Lonestar light in that can?


----------



## Jason

Chumps wasted all their money on shrimp and croaker leaving no booze money


----------



## ianwilson

wish i was in texas. 
Any one in a similar positon in south florida?
i would be game to split expenses and get on the pole


----------



## Smackdaddy53

When I fish I like to use my skiff when possible but it could be possible...
Wading with live bait is for googans.


----------



## Jason

Smackdaddy53 said:


> When I fish I like to use my skiff when possible but it could be possible...
> Wading with live bait is for googans.


I always pin them out and take off with a box of plastics anyways. They sit in the same spot in the boat while I go catch fish. Those invites just aren't going to be handed out anymore.


----------



## Smackdaddy53

Jason said:


> I always pin them out and take off with a box of plastics anyways. They sit in the same spot in the boat while I go catch fish. Those invites just aren't going to be handed out anymore.


“No live shrimp or croaker? How are we supposed to catch fish?”


----------



## Onthefly91

I am new to this forum, migrating from a not so cool forum. I am in the same spot with my friends would love to fish the back lakes. Just sold my boat and in the market for a skiff. Happy to watch and learn while poling. Sent you a message. I can go week days or weekends.


----------



## Smackdaddy53

Onthefly91 said:


> I am new to this forum, migrating from a not so cool forum. I am in the same spot with my friends would love to fish the back lakes. Just sold my boat and in the market for a skiff. Happy to watch and learn while poling. Sent you a message. I can go week days or weekends.


No GPS allowed...must be blindfolded at the ramp until you arrive at the intended poling destination...


----------



## Onthefly91

I learned these bays without the gps and winding down some back lakes blind folded sounds like a hell of a ride! sign me up!


----------



## SymmFish

Jason said:


> Looking for more people to fish with in the Rockport area. I have a Mitzi skiff however most buddies I've always fished with don't care for working backlakes, instead would rather tie up and soak bait in the same hole. I have the boat and gear for some one with the same desire to chase reds wants to hop on. Too tough to work the pole and swing the rod to do it on a regular basis.
> 
> Have to put an end to bait bucket buddies
> View attachment 89782
> !
> 
> Drop me a PM


Let me know when you are down in Rockport, that is where I mainly fish out of and no live bait soaking here.


----------



## jpipes

I sold my Majek xtreme and am currently boatless. Debating an Evo or Fury from ECC to fish the Midcoast more often. I'll be out of Saint Charles Bay primarily once I decide on the skiff. Love Rockport.

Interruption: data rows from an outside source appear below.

(** X23: an exception that a lookup lets through aborts [get_all_status]:
    it is raised in turn, the statuses gathered before it are lost, and the
    devices that come later in the registry are not asked. *)
Theorem get_all_status_aborts (self : IOTFacade) (before after : list string)
    (device_id : string) (found : list pyobj) (e : exn) (n n1 n2 : Network) :
  keys (devices self) = (before ++ device_id :: after)%list ->
  lookups self before n = (n1, Ret found) ->
  get_device_status self device_id n1 = (n2, Raise e) ->
  get_all_status self n = (n2, Raise e).
Proof.
  intros Hkeys Hbefore Hraise.
  unfold get_all_status. rewrite Hkeys.
  apply (get_all_status_loop_aborts _ _ _ _ _ _ _ _ _ _ Hbefore Hraise).
Qed.

Lemma get_all_status_aborts_witness :
  get_all_status (fst (register_device Scenario.facade_A_B Scenario.L1))
    Faults.A_up_others_garbled =
  ({| respond := respond Faults.A_up_others_garbled;
      sent := [ {| verb := GET; url := "http://a:1/status"; timeout := 2 |};
                {| verb := GET; url := "http://b:2/status"; timeout := 2 |} ] |},
   Raise ValueError).
Proof.
  apply (get_all_status_aborts (fst (register_device Scenario.facade_A_B Scenario.L1))
           ["A"] ["L1"] "B" [Scenario.status_A] ValueError
           Faults.A_up_others_garbled
           {| respond := respond Faults.A_up_others_garbled;
              sent := [ {| verb := GET; url := "http://a:1/status"; timeout := 2 |} ] |});
    reflexivity.
Defined.

End FacadeBehaviour.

Debated a Vantage set up for wadefishing, but a new house and the ability to store the boat there has changed my priorities a bit....the vantage will be too big for home storage without having the blue-hairs at the HOA breathing down my neck.


----------



## not2shabby

There's a solid community of guys in the Rockport area you need to get connected with. @JDRProductions and others. Even more when you start wandering south to Corpus Christi.


----------



## sjrobin

The EC EVO with the elevated deck like Scott Null uses is an awesome skiff for Rockport.


----------



## SymmFish

sjrobin said:


> The EC EVO with the elevated deck like Scott Null uses is an awesome skiff for Rockport.

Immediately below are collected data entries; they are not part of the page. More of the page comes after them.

Lemma merge_both_wf base st bl fl b :
  wf base st bl fl -> fits base st -> b ∈ bl -> in_use (rd st b) = 1 ->
  prev_phys (rd st b) <> NULL -> next_phys (rd st b) <> NULL ->
  in_use (rd st (prev_phys (rd st b))) = 0 ->
  in_use (rd st (next_phys (rd st b))) = 0 ->
  let st1 := fst (merge_both st b) in
  let p := prev_phys (rd st b) in
  let n := next_phys (rd st b) in
  detached base st1 (bl ∖ {[ b ]} ∖ {[ n ]}) (fl_del st (fl_del st fl n) p) p
  /\ brk st1 = brk st
  /\ forall c, c <> p -> in_use (rd st1 c) = in_use (rd st c).
Proof.
  intros [Hp Hl Hm] Hf Hb Hu Hpp Hnn Hpu Hnu st1 p n.
  destruct (prev_block _ _ _ _ Hp Hb Hpp) as (Hpb & Hpn & Ep).
  destruct (next_block _ _ _ _ Hp Hb Hnn) as (Hnb & Hnp & En).
  fold p in Hpb, Hpn, Ep, Hpu, Hpp. fold n in Hnb, Hnp, En, Hnu, Hnn.
  destruct (po_adj _ _ _ Hp p Hpb Hpu) as (_ & _ & Hppu).
  destruct (po_adj _ _ _ Hp n Hnb Hnu) as (Hz & Hzu & _).
  destruct (next_block _ _ _ _ Hp Hnb Hz) as (Hzb & Hzp & Ez).
  pose proof (block_size _ _ _ _ Hp Hb) as Sb.
  pose proof (block_size _ _ _ _ Hp Hpb) as Sp.
  pose proof (block_size _ _ _ _ Hp Hnb) as Sn.
  pose proof (block_size _ _ _ _ Hp Hzb) as Sz.
  pose proof (block_pos _ _ _ _ Hp Hpb) as Hppos.
  pose proof (merge_both_phys _ _ _ _ Hp Hf Hb Hpp Hnn) as Hp1.
  fold st1 p n in Hp1.
  assert (Hl0 : lists_ok (remove_block st n) (fl_del st fl n)).
  { by apply (remove_block_fl_del _ bl). }
  assert (Hl1 : lists_ok (remove_block (remove_block st n) p)
                         (fl_del st (fl_del st fl n) p)).
  { unfold fl_del at 1.
    rewrite <- (size_remove_block st n p).
    apply remove_block_lists; [done|]. rewrite size_remove_block.
    apply elem_of_fl_del; [done|]. split; [|lia].
    by apply (listed_bin _ bl). }
  assert (Hel : forall i c, c ∈ fl_del st (fl_del st fl n) p i
                  <-> c ∈ fl i /\ c <> n /\ c <> p).
  { intros i c. unfold fl_del at 1. unfold fl_set. case_decide as E.
    - subst i. rewrite elem_of_list_del, elem_of_fl_del by done. tauto.
    - rewrite elem_of_fl_del by done. split; [|tauto].
      intros [Hc Hcn]. split; [done|]. split; [done|]. intros ->.
      destruct (lo_bin _ _ Hl _ _ Hc) as [_ E']. congruence. }
  assert (Hbp : b <> p) by lia.
  assert (Hnp' : n <> p) by lia.
  assert (Hzp' : next_phys (rd st n) <> p) by lia.
  assert (Hpl : forall i, p ∉ fl_del st (fl_del st fl n) p i).
  { intros i Hi. apply Hel in Hi. tauto. }
  assert (Est : st1 = store (store (store (store
             (remove_block (remove_block st n) p) p Fsize
             (to_uint (to_int (size (rd st p) + (size (rd st b) + BLOCK_HEADER_SIZE)
                               + (size (rd st n) + BLOCK_HEADER_SIZE)))))
             p Fin_use 0) p Fnext_phys (next_phys (rd st n)))
             (next_phys (rd st n)) Fprev_phys p).
  { unfold st1, merge_both, patch_successor. cbn [fst]. ph_rw. fold p n.
    rewrite !decide_True by done.
    destruct (Z.eqb_spec (next_phys (rd st n)) NULL); done. }
  assert (Hfields : forall c,
     in_use (rd st1 c) = (if decide (c = p) then 0 else in_use (rd st c))
     /\ (c <> p -> size (rd st1 c) = size (rd st c))
     /\ next_phys (rd st1 c)
        = (if decide (c = p) then next_phys (rd st n) else next_phys (rd st c))
     /\ (c <> next_phys (rd st n) -> prev_phys (rd st1 c) = prev_phys (rd st c))).
  { intros c. rewrite Est. ph_rw. dec_split; repeat split; try done. }
  split; [split; [|split; [|split]]|split].
  - split.
    + exact Hp1.
    + rewrite Est. do 4 (apply lists_ok_store_phys; [auto|]).
      apply lists_ok_store_notin; [done|]. done.
    + eapply members_ok_sub; [exact Hm|..].
      * intros c Hc. set_solver.
      * intros c Hc. ph_rw.
        destruct (decide (c = p)) as [->|Hcb]; dec_rw; [done|].
        destruct (Hfields c) as (E1 & E2 & _). rewrite E1, (E2 Hcb).
        by dec_rw.
      * intros i c Hc. apply Hel in Hc as (Hc & Hcn & Hcp).
        destruct (mo_in _ _ _ Hm i c Hc) as [Hcb Hcu].
        assert (c <> b) by congruence.
        split; [done|]. split; [set_solver|]. ph_rw. dec_rw.
        destruct (Hfields c) as (-> & _). by dec_rw.
      * intros i c Hc Hc'. ph_rw.
        destruct (decide (c = p)) as [->|Hcp]; dec_rw; [done|]. intros _.
        apply Hel. split; [done|]. split; [set_solver|done].
  - set_solver.
  - right. destruct (Hfields p) as (_ & _ & -> & _). dec_rw.
    destruct (Hfields (next_phys (rd st n))) as (-> & _). by dec_rw.
  - destruct (Hfields p) as (_ & _ & _ & E). rewrite E by congruence.
    destruct Hppu as [?|Hppu]; [by left|right].
    destruct (Hfields (prev_phys (rd st p))) as (-> & _).
    assert (prev_phys (rd st p) <> p).
    { intros E'.
      destruct (prev_block _ _ _ _ Hp Hpb) as (Hqb & _ & E''); [rewrite E'; ulia|].
      pose proof (block_size _ _ _ _ Hp Hqb). lia. }
    by dec_rw.
  - rewrite Est. ph_rw. done.
  - intros c Hc. destruct (Hfields c) as (-> & _). by dec_rw.
Qed.

(** ** [coalesce] *)

Lemma wf_mark_used base st bl fl b :
  wf base st bl fl -> b ∈ bl -> in_use (rd st b) = 1 ->
  wf base (store st b Fin_use 1) bl fl.
Proof.
  intros [Hp Hl Hm] Hb Hu. split.
  - by apply mark_used_phys.
  - apply lists_ok_store_phys; auto.
  - eapply members_ok_sub; [exact Hm|..].
    + done.
    + intros c Hc. ph_rw. dec_split; done.
    + intros i c Hc. destruct (mo_in _ _ _ Hm i c Hc) as [? ?].
      split; [done|]. split; [done|]. ph_rw. dec_split; [congruence|done].
    + done.
Qed.

Lemma in_use_cases base st bl b :
  phys_ok base st bl -> b ∈ bl ->
  (in_use (rd st b) =? 0) = negb (in_use (rd st b) =? 1).
Proof.
  intros H Hb. destruct (po_block _ _ _ H b Hb) as (_ & _ & [->| ->] & _); done.
Qed.

Lemma snd_merge_next st b : snd (merge_next st b) = b.
Proof. reflexivity. Qed.

Lemma snd_merge_prev_gen st b : snd (merge_prev_gen st b) = prev_phys (rd st b).
Proof. unfold merge_prev_gen. cbn [snd]. by ph_rw. Qed.

Lemma snd_merge_both st b : snd (merge_both st b) = prev_phys (rd st b).
Proof. unfold merge_both. cbn [snd]. by ph_rw. Qed.

Lemma coalesce_wf base st bl fl b :
  wf base st bl fl -> fits base st -> b ∈ bl -> in_use (rd st b) = 1 ->
  exists bl1 fl1,
    detached base (fst (coalesce st b)) bl1 fl1 (snd (coalesce st b))
    /\ brk (fst (coalesce st b)) = brk st
    /\ (forall c, c <> snd (coalesce st b) ->
          (c ∈ bl1 /\ in_use (rd (fst (coalesce st b)) c) = 1)
          <-> (c ∈ bl /\ in_use (rd st c) = 1 /\ c <> b)).
Proof.
  intros Hwf Hf Hb Hu. pose proof Hwf as [Hp Hl Hm].
  rewrite coalesce_eq. cbv zeta.
  pose proof (block_pos _ _ _ _ Hp Hb) as Hbpos.
  assert (Hnone :
    (next_phys (rd st b) = NULL \/ in_use (rd st (next_phys (rd st b))) = 1) ->
    (prev_phys (rd st b) = NULL \/ in_use (rd st (prev_phys (rd st b))) = 1) ->
    exists bl1 fl1, detached base st bl1 fl1 b /\ brk st = brk st
      /\ (forall c, c <> b -> (c ∈ bl1 /\ in_use (rd st c) = 1)
                              <-> (c ∈ bl /\ in_use (rd st c) = 1 /\ c <> b))).
  { intros Hn Hpv. exists bl, fl. split; [|split; [done|]].
    - split; [by apply wf_mark_used|]. done.
    - intros c Hc. tauto. }
  destruct (Z.eqb_spec (prev_phys (rd st b)) NULL) as [Epp|Epp];
    destruct (Z.eqb_spec (next_phys (rd st b)) NULL) as [Enp|Enp];
    cbn [negb andb].
  - apply Hnone; by left.
  - destruct (next_block _ _ _ _ Hp Hb Enp) as (Hnb & _ & En).
    rewrite (in_use_cases _ _ _ _ Hp Hnb).
    destruct (Z.eqb_spec (in_use (rd st (next_phys (rd st b)))) 1) as [Eu|Eu];
      cbn [negb].
    + apply Hnone; [by right|by left].
    + assert (Hnu : in_use (rd st (next_phys (rd st b))) = 0).
      { destruct (po_block _ _ _ Hp _ Hnb) as (_ & _ & [?|?] & _); done. }
      destruct (merge_next_wf _ _ _ _ _ Hwf Hf Hb Hu Enp Hnu) as (Hd & Hbrk & Hiu);
        [by left|].
      rewrite snd_merge_next.
      eexists _, _. split; [exact Hd|]. split; [exact Hbrk|].
      intros c Hc. rewrite (Hiu c Hc).
      rewrite elem_of_difference, not_elem_of_singleton.
      split; [tauto|]. intros (? & ? & ?). split; [|done]. split; [done|].
      congruence.
  - destruct (prev_block _ _ _ _ Hp Hb Epp) as (Hpb & _ & Ep).
    pose proof (block_size _ _ _ _ Hp Hpb) as Sp.
    destruct (Z.eqb_spec (in_use (rd st (prev_phys (rd st b)))) 0) as [Eu|Eu].
    + rewrite merge_prev_last_gen_eq by (first [lia|done]).
      destruct (merge_prev_gen_wf _ _ _ _ _ Hwf Hf Hb Hu Epp Eu) as (Hd & Hbrk & Hiu);
        [by left|].
      rewrite snd_merge_prev_gen.
      eexists _, _. split; [exact Hd|]. split; [exact Hbrk|].
      intros c Hc. rewrite (Hiu c Hc).
      rewrite elem_of_difference, not_elem_of_singleton.
      split; [tauto|]. intros (? & ? & ?). done.
    + apply Hnone; [by left|right].
      destruct (po_block _ _ _ Hp _ Hpb) as (_ & _ & [?|?] & _); done.
  - destruct (prev_block _ _ _ _ Hp Hb Epp) as (Hpb & _ & Ep).
    destruct (next_block _ _ _ _ Hp Hb Enp) as (Hnb & _ & En).
    pose proof (block_size _ _ _ _ Hp Hpb) as Sp.
    rewrite (in_use_cases _ _ _ _ Hp Hnb).
    destruct (Z.eqb_spec (in_use (rd st (prev_phys (rd st b)))) 0) as [Eup|Eup];
      destruct (Z.eqb_spec (in_use (rd st (next_phys (rd st b)))) 1) as [Eun|Eun];
      cbn [negb andb].
    + rewrite merge_prev_gen_eq by (first [lia|done]).
      destruct (merge_prev_gen_wf _ _ _ _ _ Hwf Hf Hb Hu Epp Eup) as (Hd & Hbrk & Hiu);
        [by right|].
      rewrite snd_merge_prev_gen.
      eexists _, _. split; [exact Hd|]. split; [exact Hbrk|].
      intros c Hc. rewrite (Hiu c Hc).
      rewrite elem_of_difference, not_elem_of_singleton.
      split; [tauto|]. intros (? & ? & ?). done.
    + assert (Hnu : in_use (rd st (next_phys (rd st b))) = 0).
      { destruct (po_block _ _ _ Hp _ Hnb) as (_ & _ & [?|?] & _); done. }
      destruct (merge_both_wf _ _ _ _ _ Hwf Hf Hb Hu Epp Enp Eup Hnu)
        as (Hd & Hbrk & Hiu).
      rewrite snd_merge_both.
      eexists _, _. split; [exact Hd|]. split; [exact Hbrk|].
      intros c Hc. rewrite (Hiu c Hc).
      rewrite !elem_of_difference, !not_elem_of_singleton.
      split; [tauto|]. intros (? & ? & ?). split; [|done].
      split; [done|]. congruence.
    + assert (Hpu : in_use (rd st (prev_phys (rd st b))) = 1).
      { destruct (po_block _ _ _ Hp _ Hpb) as (_ & _ & [?|?] & _); done. }
      rewrite Hpu. cbn [Z.eqb Pos.eqb andb]. apply Hnone; by right.
    + assert (Hpu : in_use (rd st (prev_phys (rd st b))) = 1).
      { destruct (po_block _ _ _ Hp _ Hpb) as (_ & _ & [?|?] & _); done. }
      assert (Hnu : in_use (rd st (next_phys (rd st b))) = 0).
      { destruct (po_block _ _ _ Hp _ Hnb) as (_ & _ & [?|?] & _); done. }
      rewrite Hpu. cbn [Z.eqb Pos.eqb andb].
      destruct (merge_next_wf _ _ _ _ _ Hwf Hf Hb Hu Enp Hnu) as (Hd & Hbrk & Hiu);
        [by right|].
      rewrite snd_merge_next.
      eexists _, _. split; [exact Hd|]. split; [exact Hbrk|].
      intros c Hc. rewrite (Hiu c Hc).
      rewrite elem_of_difference, not_elem_of_singleton.
      split; [tauto|]. intros (? & ? & ?). split; [|done]. split; [done|].
      congruence.
Qed.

Scott has a Sabine now though doesn’t he? I thought he got rid of the EC?


----------



## sjrobin

Sabine Versatile is good for that area also.


----------



## Smackdaddy53

Scott had an East Cape Fury non tunnel and now runs a non tunnel Versatile. I was just checking it out at Clark’s the other day, nice rig. 
I wouldn’t want 6” of prop below the hull with no jackplate for the Rockport area but that’s just me being an idiot that loves a tunnel and being able to keep my prop out of the grass and away from the bottom. If you don’t get a tunnel a jackplate will at least get you some setback and more flexibility versus only having tilt/trim. Just because you can run skinny doesn’t mean you should all the time, common misconception these days.


----------



## richg99

Tunnel vs no tunnel. There never has been a resolution to that question, has there? If no tunnel is good enough for Scott Null...sounds good enough for me. Knowing.. where.. the rocks are is the best way.


----------



## TexAg

I sent you a PM but I'm also in Rockport with a Mitzi if anyone needs/wants to tag along


----------



## Smackdaddy53

richg99 said:


> Tunnel vs no tunnel. There never has been a resolution to that question, has there? If no tunnel is good enough for Scott Null...sounds good enough for me. Knowing.. where.. the rocks are is the best way.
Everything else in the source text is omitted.